GUAYAQUIL, ECUADOR, sábado 4 de febrero de 2012
Entre que llegué a Guayaquil, me instalé nuevamente en el
Hostal Manso, me di una ducha y comí algo, me agarró la noche. Como a las 22 me
fui a recorrer los bares de la zona rosa, después me metí en una disco donde
conocí a un grupo de muchachos y cuando cerró, nos fuimos todos a otra disco,
bastante lejos de allí, donde al menos estuvo abierto hasta las 5 a.m.
Cuando regresé al Hostal Manso me encontré con una noticia
inesperada. A las 12 debía abandonar mi cuarto, ya que no había hecho ninguna
reserva para los días posteriores y dos muchachos estaban durmiendo en los
sillones del hall, a la espera de que se desocupase alguna cama.
No era la primera vez que me sucedía algo así, y esta vez me
pasó porque en Guayaquil, los hostales son bastante más caros que en el resto
de Ecuador. Entonces pensé que en los días siguientes podría tal vez encontrar
un hostal más económico, que los 11.60 dólares que pagaba en el Manso. Fue un
gran error. El empleado del Manso, muy amable, llamó a unos cuántos hostales
cuyo precio era similar al de ellos, y terminé yendo a pocas cuadras de ahí, al
Hotel Pacífico, sobre la calle Escobedo, donde pagué 12 dólares por una
habitación individual con baño privado y TV.
Lo que quedaba del domingo y el lunes, ya etapa final de mi
viaje, me dediqué a descansar, a recorrer el malecón, la Avenida 9 de octubre,
el Parque Centenario, algunas calles e iglesias, el barrio Las Peñas y el cerro
Santa Ana. Durante la noche, como no era seguro andar caminando solo, después
de cenar me quedaba viendo películas en el hotel.
El martes, mi último día en Ecuador, armé por última vez mi
equipaje y por la tarde aquellos amigos que me habían recibido tan bien en mi
breve paso por Guayaquil el 30 de diciembre me vinieron a buscar. Diana y
Héctor me pasaron a buscar como a las dos de la tarde y fuimos al Museo
Municipal, un museo sumamente interesante donde nos quedamos haciendo la visita
guiada hasta que cerraron. Piero, uno de los guías, tambien pertenece al grupo
de Diana y Héctor y fue el encargado de mostrarnos la parte arqueológica del
museo y desentrañar muchos de sus misterios.
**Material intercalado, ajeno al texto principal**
(** X4 on a [run] that sets [m_header_is_done], does not resolve the
    header and throws: the failure reaches the output queue and the header
    promise stays unsatisfied. *)
Lemma header_after_failure_witness :
  let run : @M nat (list string) unit :=
    write (with_header_is_done true);; throw (decode_error "bad chunk") in
  let st2 := final_state (operator_call [] run (Parser_new ["a"; ""] [] None 0)) in
  m_header_is_done st2 = true
  ∧ m_header_promise st2 = None
  ∧ m_output_queue st2
    = [ready_exception (decode_error "bad chunk"); ready_value []].
Proof.
  intros run st2.
  pose proof (header_after_failure [] run (Parser_new ["a"; ""] [] None 0)
                _ _ eq_refl) as (Hdone & Hp).
  split; [exact Hdone|]. split; [exact Hp|reflexivity].
Defined.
Nuestro paseo siguió por el malecón hasta desembocar en la
base del cerro Santa Ana. Allí nos encontramos con Juan, y subimos todos hacia
un bar que tenía una excelente vista del río. Compartimos unas cervezas, y ya
era de noche cuando bajamos y casi al llegar a la base, para mi sorpresa,
apareció Franklin, el mismo que me había acompañado un mes atrás durante mi
estadía en las islas Galápagos. Franklin había llegado con más de tres horas de
demora, y al parecer venía de correr porque estaba completamente transpirado.
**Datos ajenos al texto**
(** * Bluetooth Mesh access layer (subsys/bluetooth/mesh/access.c)

    A shallow embedding of the access layer: composition data pages 0, 1
    and 2 with their offset-based streaming, the model relation table
    (extension and correspondence), the high-pages store on top of the
    settings backend, opcode decoding and message dispatch, and the
    publication trigger.

    Conventions.  Sizes, offsets and array indices ([size_t], loop
    counters) are [nat]; no composition can make them wrap.  Octets, ids,
    addresses and opcodes are [Z], and every C conversion to a narrower
    type is written out ([u8], [u16], [i8]).  A pointer to a model is its
    position in the composition ([mref]).  A C function returning a
    negative errno returns [Err e] here. *)

From Stdlib Require Import ZArith List Lia Bool String.
From stdpp Require Import base numbers option list gmap strings.
Import ListNotations.

(** ** Machine integers *)

Definition u8 (z : Z) : Z := (z mod 256)%Z.
Definition u16 (z : Z) : Z := (z mod 65536)%Z.
Definition u32 (z : Z) : Z := (z mod 4294967296)%Z.

(** Conversion to [int8_t] (two's complement). *)
Definition i8 (z : Z) : Z :=
  let r := (z mod 256)%Z in if (r <? 128)%Z then r else (r - 256)%Z.

Definition is_u8 (z : Z) : Prop := (0 ≤ z < 256)%Z.
Definition is_u16 (z : Z) : Prop := (0 ≤ z < 65536)%Z.

(** [BIT(n)] *)
Definition BIT (n : Z) : Z := Z.shiftl 1 n.

(** ** Return codes *)

Inductive errno : Set :=
  | EINVAL | ENOENT | ENOMEM | ENOTSUP | ENOBUFS | ENODEV
  | EADDRNOTAVAIL | EMSGSIZE | EALREADY | EBUSY | EIO.

Global Instance errno_eq_dec : EqDecision errno.
Proof. solve_decision. Defined.

(** An [int] result: [0] or a negative errno. *)
Inductive status : Set :=
  | Ok
  | Err (e : errno).

Global Instance status_eq_dec : EqDecision status.
Proof. solve_decision. Defined.

Definition is_err (s : status) : bool :=
  match s with Ok => false | Err _ => true end.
Caminamos nuevamente por el malecón, y nos despedimos
enseguida, no sin antes ser testigos de una imagen bastante bizarra: unos bomberos
intentaban sacar del río una vaca muerta que había sido traída por el Guayas
quien sabe desde dónde. Se me hacía
tarde para tomar mi vuelo.
Con Diana, Héctor y Juan nos dirigimos al hotel Pacífico,
donde Fernando, el coordinador del grupo, nos esperaba con su auto. Entonces
recogí mi mochila y todos nos fuimos hasta el aeropuerto. Allí nos despedimos,
tomé un café, y abordé el avión que debía salir a las 12 de la noche, sin
embargo, a aquella hora, se largó una terrible tormenta eléctrica que nos
retuvo arriba del avión durante dos horas. Finalmente, contradiciendo todos los
pronósticos de los pasajeros, el vuelo despegó cuando parecía llover más fuerte
que al principio, en medio de las nubes negras e impresionantes rayos, y con
unas turbulencias dignas de una película de cine catástrofe.
Como a las 8 de la mañana aterricé en Buenos Aires. Dejaba
atrás innumerables momentos de diversión, paisajes maravillosos, amistades
nuevas, anécdotas insólitas, playas, selvas, sierras, islas, volcanes, tortugas
gigantes, ciudades coloniales… Y renacía la expectativa por el próximo viaje…
Ahora había que esperar un año, pero también había que editar videos, subir
fotos a la web, elegir mi próximo destino y planificar el siguiente viaje. Y
también escribir este diario, mientras dure la espera.